While news surrounding SGLT2 inhibitors have dominated endocrinology for the last year, a new analysis suggests once-weekly semaglutide may be more effective than once-daily empagliflozin for reducing HbA1c and weight loss.
Presented at the American Diabetes Association's (ADA) 80th Scientific Sessions, results of the indirect comparison, which examined pooled data from clinical trials examining the agents, suggest once-weekly semaglutide may be more effective than empagliflozin in helping patients achieve HbA1c and weight loss goals.
“We’re able to draw some indirect conclusions comparing weekly semaglutide and once-daily, oral empagliflozin,” said Ildiko Lingvay, MD, professor of medicine at University of Texas Southwestern and medical director of the Office of Clinical Trials Management at UT Southwestern Medical Center, in a recent interview with HCPLive®.

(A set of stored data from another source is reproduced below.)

(* ===== verification/CommParse.v ===== *)
(** * The parse loop

    The invariant of the communications instance, the iterations of the parse loop
    and its termination, and the theorems about what a call of the parser returns:
    it always returns, it reports only well-formed packets, and it reports every
    well-formed packet it is standing on. *)

From S2P Require Import Prelude Checksum Nmea CommTypes CommRx CommFrames CommStep.

(** ** Invariant *)

(** The receive buffer is the memory block, the pointers are in order, and the
    parser agrees with the bytes between [head] and [scan]. *)
Definition buffer_ok (m : region) (b : is_comm_buffer_t) : Prop :=
  mem_ok m /\ base m = buf_start b /\ lenZ (cells m) = buf_size b /\
  buf_end b = buf_start b + buf_size b /\ 0 < buf_start b /\ 0 < buf_size b < 2147483648 /\
  buf_start b <= head b /\ head b <= tail b /\ tail b <= buf_end b.

Definition comm_ok (m : region) (c : is_comm_instance_t) : Prop :=
  let b := rxBuf c in
  buffer_ok m b /\
  match processPkt c with
  | None => head b <= scan b <= tail b + 1
  | Some f => head b < scan b <= tail b /\
              pinv m (buf_size b) (head b) f (scan b - head b) (parser c)
  end.

(** No ISB header between [head] and [tail] defeats the 16-bit size check. *)
Definition headers_ok (m : region) (b : is_comm_buffer_t) : Prop :=
  forall h, head b <= h -> h + 6 <= tail b -> isb_header_ok m h.

(** What no call of the parser changes, and the direction of [head]. *)
Definition advances (c c' : is_comm_instance_t) : Prop :=
  buf_start (rxBuf c') = buf_start (rxBuf c) /\ buf_end (rxBuf c') = buf_end (rxBuf c) /\
  buf_size (rxBuf c') = buf_size (rxBuf c) /\ tail (rxBuf c') = tail (rxBuf c) /\
  enabledMask c' = enabledMask c /\ head (rxBuf c) <= head (rxBuf c').

#[export] Instance advances_preorder : PreOrder advances.
Proof.
  split; unfold advances.
  - intros c. repeat split; lia.
  - intros c1 c2 c3. intuition (congruence || lia).
Qed.

Lemma headers_ok_advances m c c' :
  advances c c' -> headers_ok m (rxBuf c) -> headers_ok m (rxBuf c').
Proof. intros (_ & _ & _ & Et & _ & Hh) H h H1 H2. apply H; rewrite <- ?Et; lia. Qed.

(** ** Iterations *)

(** What one iteration of the loop does to an instance that satisfies the
    invariant. *)
Inductive stepped (m : region) (c : is_comm_instance_t)
    : protocol_type_t -> is_comm_instance_t -> Prop :=
  | stepped_skip x :
      processPkt c = None -> load m (scan (rxBuf c)) = Some x ->
      (forall f, x = start_byte f -> Z.land (enabledMask c) (enable_bit f) = 0) ->
      stepped m c PTYPE_NONE (scan_inc c)
  | stepped_start f :
      processPkt c = None -> load m (scan (rxBuf c)) = Some (start_byte f) ->
      Z.land (enabledMask c) (enable_bit f) <> 0 ->
      stepped m c PTYPE_NONE (scan_inc (setParserStart c f))
  | stepped_unparsable x :
      processPkt c = None -> load m (scan (rxBuf c)) = Some x -> start_of x = None ->
      rxErrorState c = 0 ->
      stepped m c PTYPE_PARSE_ERROR (snd (reportParseError c EPARSE_STREAM_UNPARSABLE))
  | stepped_more f r c' :
      processPkt c = Some f -> step_more m c f r c' -> stepped m c r (scan_inc c')
  | stepped_error f r c' :
      processPkt c = Some f -> step_error m c f r c' -> stepped m c r (scan_inc c')
  | stepped_done f r c' :
      processPkt c = Some f -> step_done m c f r c' -> stepped m c r (scan_inc c').

Lemma buffer_ok_valid m b a :
  buffer_ok m b -> head b <= a < tail b -> valid m a.
Proof. unfold buffer_ok, valid. lia. Qed.

(** The same for the packet the parser is in. *)
Definition header_ok_in (m : region) (c : is_comm_instance_t) : Prop :=
  processPkt c = Some ProcIsb -> head (rxBuf c) + 6 <= tail (rxBuf c) ->
  isb_header_ok m (head (rxBuf c)).

Lemma headers_ok_in m c : headers_ok m (rxBuf c) -> header_ok_in m c.
Proof. intros H _ Ht. apply H; lia. Qed.

Lemma parse_step_stepped m c :
  comm_ok m c -> header_ok_in m c -> scan (rxBuf c) < tail (rxBuf c) ->
  exists r c', parse_step m c = Some (r, c') /\ stepped m c r c'.
Proof.
  intros [Hb Hp] Hok Hlt. unfold parse_step.
  destruct (processPkt c) as [f|] eqn:Ef.
  - destruct Hp as [Hs Hp].
    destruct (process_step m c f) as (r & c' & -> & Hstep); try done.
    + apply Hb.
    + eapply buffer_ok_valid; [done|lia].
    + eapply buffer_ok_valid; [done|lia].
    + unfold buffer_ok in Hb. lia.
    + intros -> ?. apply Hok; [done|lia].
    + cbn [mbind option_bind]. eexists _, _. split; [done|].
      destruct Hstep as [H|[H|H]];
        [eapply stepped_more|eapply stepped_error|eapply stepped_done]; eauto.
  - destruct (load_valid m ltac:(apply Hb) (scan (rxBuf c))) as (x & Hx & _);
      [eapply buffer_ok_valid; [done|lia]|].
    rewrite Hx. cbn [mbind option_bind].
    destruct (start_of x) as [[f bit]|] eqn:Es.
    + apply start_of_inv in Es as [-> ->].
      destruct (Z.eqb_spec (Z.land (enabledMask c) (enable_bit f)) 0); cbn [negb];
        eexists _, _; (split; [done|]).
      * eapply stepped_skip; [done|done|]. intros f' E.
        assert (Some (f, enable_bit f) = Some (f', enable_bit f')) as [= <-]
          by (rewrite <- !start_of_start; congruence). done.
      * by apply stepped_start.
    + unfold reportParseError. destruct (Z.eqb_spec (rxErrorState c) 0) as [E0|].
      * eexists _, _. split; [done|].
        replace (count_error _ _)
          with (snd (reportParseError c EPARSE_STREAM_UNPARSABLE))
          by (unfold reportParseError; by rewrite E0).
        by eapply stepped_unparsable.
      * eexists _, _. split; [done|]. eapply stepped_skip; [done|done|].
        intros f ->. by rewrite start_of_start in Es.
Qed.

(** ** Delivered packets *)

Definition has_offset (flags : Z) : bool := negb (Z.land flags ISB_FLAGS_PAYLOAD_W_OFFSET =? 0).

Definition isb_data_size (flags ps : Z) : Z :=
  if has_offset flags then Z.max 0 (ps - 2) else ps.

With no head-to-head trials comparing the 2 agents, Lingvay and a team of colleagues sought to compare the 2 as add-on therapies to metformin using data from the SUSTAIN 2, 3, and 8 trials and the empagliflozin arm of PIONEER 2. Using data from these trials, investigators identified a group of 995 patients receiving 1 mg semaglutide and 410 receiving 25 mg empagliflozin.

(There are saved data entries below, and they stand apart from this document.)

(* ===== verification/CommStream.v ===== *)
(** * The dispatch loop on a buffer

    Termination of [parse_messages] and its behaviour on a run of packets, for
    callbacks that leave the communications instance alone. *)

From S2P Require Import Prelude CommTypes CommRx CommMessages CommFrames CommStep.
From S2P Require Import CommParse.

(** ** Progress of each call *)

(** Twice the bytes behind the next start of a packet, plus one when an error could
    still be reported. *)
Definition potential (c : is_comm_instance_t) : Z :=
  2 * Z.max 0 (tail (rxBuf c) - next_start c) + (if rxErrorState c =? 0 then 1 else 0).

Lemma stepped_progress m c r c' :
  comm_ok m c -> scan (rxBuf c) < tail (rxBuf c) -> stepped m c r c' ->
  next_start c <= next_start c' /\
  (if decide (r = PTYPE_NONE) then rxErrorState c' = rxErrorState c
   else potential c' < potential c).
Proof.
  intros [Hb Hp] Hlt H. unfold buffer_ok in Hb. unfold potential, next_start.
  destruct H as [x Ef Hx Hd|f Ef Hx Hd|x Ef Hx Es E0|f r c' Ef Hst|f r c' Ef Hst|f r c' Ef Hst];
    rewrite Ef in *.
  - buf_simpl. rewrite Ef. cbn. split; [lia|done].
  - buf_simpl. cbn. split; [lia|done].
  - rewrite reportParseError_0 by done. cbn -[Z.mul Z.max]. rewrite Ef, E0. cbn -[Z.mul Z.max].
    rewrite decide_False by done. split; lia.
  - destruct Hst as (p & -> & -> & _). buf_simpl. rewrite Ef. cbn. split; [lia|done].
  - destruct Hst as (p & e & E & _). pose proof (reportParseError_buf _ _ _ _ E)
      as (Eb & Epp & _ & _ & _ & _ & Hr).
    unfold scan_inc, set_scan. cbn [rxBuf set_rxBuf processPkt rxErrorState]. rewrite Eb, Epp.
    buf_simpl. split; [lia|]. destruct Hr as [(-> & -> & _)|[-> E0]]; [done|].
    rewrite reportParseError_0 in E by done. injection E as <-. cbn in E0. rewrite decide_False by done.
    cbn -[Z.mul Z.max]. rewrite E0. cbn -[Z.mul Z.max]. lia.
  - destruct Hst as (p & Hf & _ & Hdel).
    pose proof (frame_at_size _ _ _ _ _ ltac:(apply Hb) Hf).
    apply (delivered_cases f m (buf_size (rxBuf c)) (set_parser p c)) in Hdel; [|tauto|done].
    destruct Hdel as [[Hr (Eb & Epp & _ & _ & Ees & _)]|(_ & -> & Eb & Epp & _ & _ & Ees & _)];
      unfold scan_inc, set_scan; cbn [rxBuf set_rxBuf processPkt rxErrorState];
      rewrite Eb, Epp, Ees; buf_simpl; (split; [lia|]).
    + apply ptype_of_not in Hr as [Hr _]. rewrite decide_False by done.
      cbn -[Z.mul Z.max]. destruct (rxErrorState c =? 0); lia.
    + rewrite decide_False by done. cbn -[Z.mul Z.max]. destruct (rxErrorState c =? 0); lia.
Qed.

Lemma parse_progress m c :
  comm_ok m c -> headers_ok m (rxBuf c) ->
  exists r c', is_comm_parse m c = Some (r, c') /\ comm_ok m c' /\ advances c c' /\
    (if decide (r = PTYPE_NONE) then tail (rxBuf c') <= scan (rxBuf c')
     else potential c' < potential c).
Proof.
  intros Hok Hhd.
  destruct (parse_timeout_ok m c 0
    (fun c1 => next_start c <= next_start c1 /\ rxErrorState c1 = rxErrorState c)
    (fun r c' => if decide (r = PTYPE_NONE) then tail (rxBuf c') <= scan (rxBuf c')
                 else potential c' < potential c))
    as (r & c' & E & Hok' & Ha & HP); try done.
  - rewrite after_timeout_0. split; [lia|done].
  - intros. by eapply headers_ok_all.
  - intros c1 r c2 [Hn He] Hok1 (_ & _ & _ & Et & _) Hlt Hs.
    apply stepped_progress in Hs as [Hn2 Hr]; [|done|done]. split.
    + intros ->. rewrite decide_True in Hr by done. split; [lia|congruence].
    + intros Hne. rewrite decide_False in Hr |- * by done.
      unfold potential in *. rewrite He in Hr. rewrite Et in Hr.
      destruct (rxErrorState c =? 0), (rxErrorState c2 =? 0); lia.
  - intros c1 _ Hok1 _ Ht. rewrite decide_True by done. unfold record_time.
    by destruct (processPkt c1).
  - exists r, c'. done.
Qed.

(** ** Dispatch *)

Section Dispatch.
Context {St : Type} (cb : is_comm_callbacks_t St).

(** The callbacks return and change nothing but the client's state. *)
Definition passive : Prop :=
  forall port (w : world St),
    (forall r, exists st, dispatch port cb r w = Some (World (w_mem w) (w_comm w) st)) /\
    (exists st, call_handler (cb_all cb) port w = Some (World (w_mem w) (w_comm w) st)).

Lemma parse_messages_returns fuel port (w : world St) :
  passive -> comm_ok (w_mem w) (w_comm w) -> headers_ok (w_mem w) (rxBuf (w_comm w)) ->
  potential (w_comm w) < Z.of_nat fuel ->
  exists w', parse_messages fuel port cb w = Some w' /\ w_mem w' = w_mem w /\
    comm_ok (w_mem w) (w_comm w') /\ advances (w_comm w) (w_comm w') /\
    tail (rxBuf (w_comm w')) <= scan (rxBuf (w_comm w')).
Proof.
  intros Hpas. revert w. induction fuel as [|fuel IH]; intros w Hok Hhd Hpot.
  { unfold potential in Hpot. destruct (_ =? 0); lia. }
  cbn [parse_messages].
  destruct (parse_progress _ _ Hok Hhd) as (r & c & -> & Hok1 & Ha1 & Hr).
  cbn [mbind option_bind]. destruct (decide (r = PTYPE_NONE)) as [->|Hne].
  { by eexists. }
  destruct (Hpas port (World (w_mem w) c (w_st w))) as [Hd _].
  destruct (Hd r) as [st1 ->]. cbn [mbind option_bind w_mem w_comm].
  destruct (Hpas port (World (w_mem w) c st1)) as [_ [st2 ->]].
  cbn [mbind option_bind w_mem w_comm].
  destruct (IH (World (w_mem w) c st2)) as (w' & E & Em & Hok' & Ha' & Ht); cbn in *.
  - done.
  - by eapply headers_ok_advances.
  - lia.
  - exists w'. split_and!; try done. by etransitivity.
Qed.

Lemma potential_fuel m (c : is_comm_instance_t) :
  comm_ok m c -> potential c < Z.of_nat (messages_fuel c).
Proof.
  intros [Hb Hp]. unfold buffer_ok in Hb. unfold potential, messages_fuel, next_start.
  destruct (processPkt c), (rxErrorState c =? 0); lia.
Qed.

(** ** A run of packets *)

Record packet_at := PacketAt { pa_fn : pFnProcessPkt; pa_addr : Z; pa_len : Z;
  pa_type : protocol_type_t }.

(** The packets follow each other from [a] to [e]. *)
Fixpoint packets_at (m : region) (bsz mask : Z) (a : Z) (ps : list packet_at) (e : Z) : Prop :=
  match ps with
  | [] => a = e
  | p :: ps =>
    pa_addr p = a /\ frame_at m bsz a (pa_fn p) (pa_len p) /\
    kind_at (pa_fn p) m a (pa_type p) /\ Z.land mask (enable_bit (pa_fn p)) <> 0 /\
    (pa_fn p = ProcIsb -> isb_header_ok m a) /\
    packets_at m bsz mask (a + pa_len p) ps e
  end.

(** The callbacks are called for each packet in turn, with the packet structure
    describing it. *)
Inductive handles (m : region) (port : Z) : world St -> list packet_at -> world St -> Prop :=
  | handles_nil w c : handles m port w [] (World m c (w_st w))
  | handles_cons w p ps c w1 w2 w3 :
      rx_pkt (pa_fn p) m (pa_addr p) (pa_len p) (rxPkt c) ->
      dispatch port cb (pa_type p) (World m c (w_st w)) = Some w1 ->
      call_handler (cb_all cb) port w1 = Some w2 ->
      handles m port w2 ps w3 -> handles m port w (p :: ps) w3.

Lemma packets_at_le m bsz mask a ps e :
  mem_ok m -> packets_at m bsz mask a ps e -> a + 6 * Z.of_nat (length ps) <= e.
Proof.
  intros Hm. revert a. induction ps as [|p ps IH]; intros a H; cbn in H.
  { subst. cbn. lia. }
  destruct H as (_ & Hf & _ & _ & _ & H). apply IH in H.
  pose proof (frame_at_size _ _ _ _ _ Hm Hf). cbn [length]. lia.
Qed.

Lemma parse_messages_run fuel port m w ps :
  passive -> w_mem w = m -> comm_ok m (w_comm w) ->
  processPkt (w_comm w) = None ->
  let c := w_comm w in
  packets_at m (buf_size (rxBuf c)) (enabledMask c) (scan (rxBuf c)) ps (tail (rxBuf c)) ->
  (length ps < fuel)%nat ->
  exists w', parse_messages fuel port cb w = Some w' /\ handles m port w ps w' /\
    scan (rxBuf (w_comm w')) = tail (rxBuf (w_comm w')) /\ processPkt (w_comm w') = None /\
    rxPktCount (w_comm w') =
      Nat.iter (length ps) (fun x => u32 (x + 1)) (rxPktCount (w_comm w)) /\
    rxErrorCount (w_comm w') = rxErrorCount (w_comm w).
Proof.
  intros Hpas. revert w ps. induction fuel as [|fuel IH]; intros w ps <- Hok Hidle c Hps Hfuel.
  { lia. }
  destruct w as [m c0 st]. cbn [w_mem w_comm] in *. subst c. rename c0 into c.
  cbn [parse_messages w_mem w_comm w_st].
  destruct ps as [|p ps]; cbn [packets_at] in Hps.
  - unfold is_comm_parse, is_comm_parse_timeout. rewrite Hidle.
    assert (parse_loop (parse_fuel c) m c = Some (PTYPE_NONE, c)) as ->.
    { destruct (parse_fuel c) as [|k] eqn:Ek; [unfold parse_fuel in Ek; lia|].
      cbn [parse_loop]. by rewrite Hps, Z.ltb_irrefl. }
    cbn [mbind option_bind]. rewrite !decide_True by done. rewrite Hidle.
    cbn [mbind option_bind]. rewrite decide_True by done.
    eexists. split; [done|]. split; [apply (handles_nil m port (World m c st))|]. done.
  - destruct Hps as (Ea & Hf & Hk & Hen & Hhd1 & Hps).
    assert (mem_ok m) as Hm by apply Hok.
    pose proof (packets_at_le _ _ _ _ _ _ Hm Hps) as Hle.
    destruct (parse_frame m c _ _ _ Hok Hhd1 Hidle Hf Hk Hen)
      as (c1 & -> & Hok1 & Ha1 & Hpt & Hrx & Epc & Eec & _ & _ & Eh & Esc & Epp); [lia|].
    cbn [mbind option_bind]. apply ptype_of_not in Hpt as [Hne _].
    rewrite decide_False by done.
    destruct (Hpas port (World m c1 st)) as [Hd _].
    destruct (Hd (pa_type p)) as [st1 Hd1]. rewrite Hd1. cbn [mbind option_bind w_mem w_comm].
    destruct (Hpas port (World m c1 st1)) as [_ [st2 Hd2]]. rewrite Hd2.
    cbn [mbind option_bind w_mem w_comm].
    pose proof Ha1 as (_ & _ & Esz & Et & Emk & _).
    destruct (IH (World m c1 st2) ps) as (w' & E & Hh & Hs' & Hp' & Hc' & He');
      cbn [w_mem w_comm] in *; try done.
    + by rewrite Esz, Emk, Esc, Et.
    + cbn [length] in Hfuel. lia.
    + exists w'. split_and!; try done.
      * eapply handles_cons; [by rewrite Ea|exact Hd1|exact Hd2|exact Hh].
      * rewrite Hc', Epc. cbn [length]. by rewrite Nat.iter_succ_r.
      * by rewrite He', Eec.
Qed.
End Dispatch.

Investigators highlighted baseline characteristics between these 2 groups were similar, with a mean age of 56 and 58 years, mean diabetes duration of 7 and 8 years, and HbA1c levels of 8.2% and 8.1%, respectively, for semaglutide and empagliflozin. Additionally, BMI for both groups was 33 kg/m2.
Semaglutide use was associated with a greater reduction in mean HbA1c versus empagliflozin with reductions of -1.4% and -0.8%, respectively (P <.001). Semaglutide was also associated with greater mean weight loss reductions, with patients receiving semaglutide losing a mean of 5.3 kg versus 3.7 kg with empagliflozin (P <.001). Additionally, results of a sensitivity analysis supported these findings.
Investigators also highlighted a greater proportion of patients receiving semaglutide were able to achieve weight loss and HbA1c targets than those receiving empagliflozin.
To learn more about this analysis, HCPLive invited Lingvay to take part in a special ADA 2020 House Call.
This study, “Once-Weekly Semaglutide 1mg vs. Empagliflozin 25mg as Add-On to Metformin Monotherapy in Patients with Type 2 Diabetes: A Meta-regression Analysis of Individual Patient Data,” was presented at ADA 2020.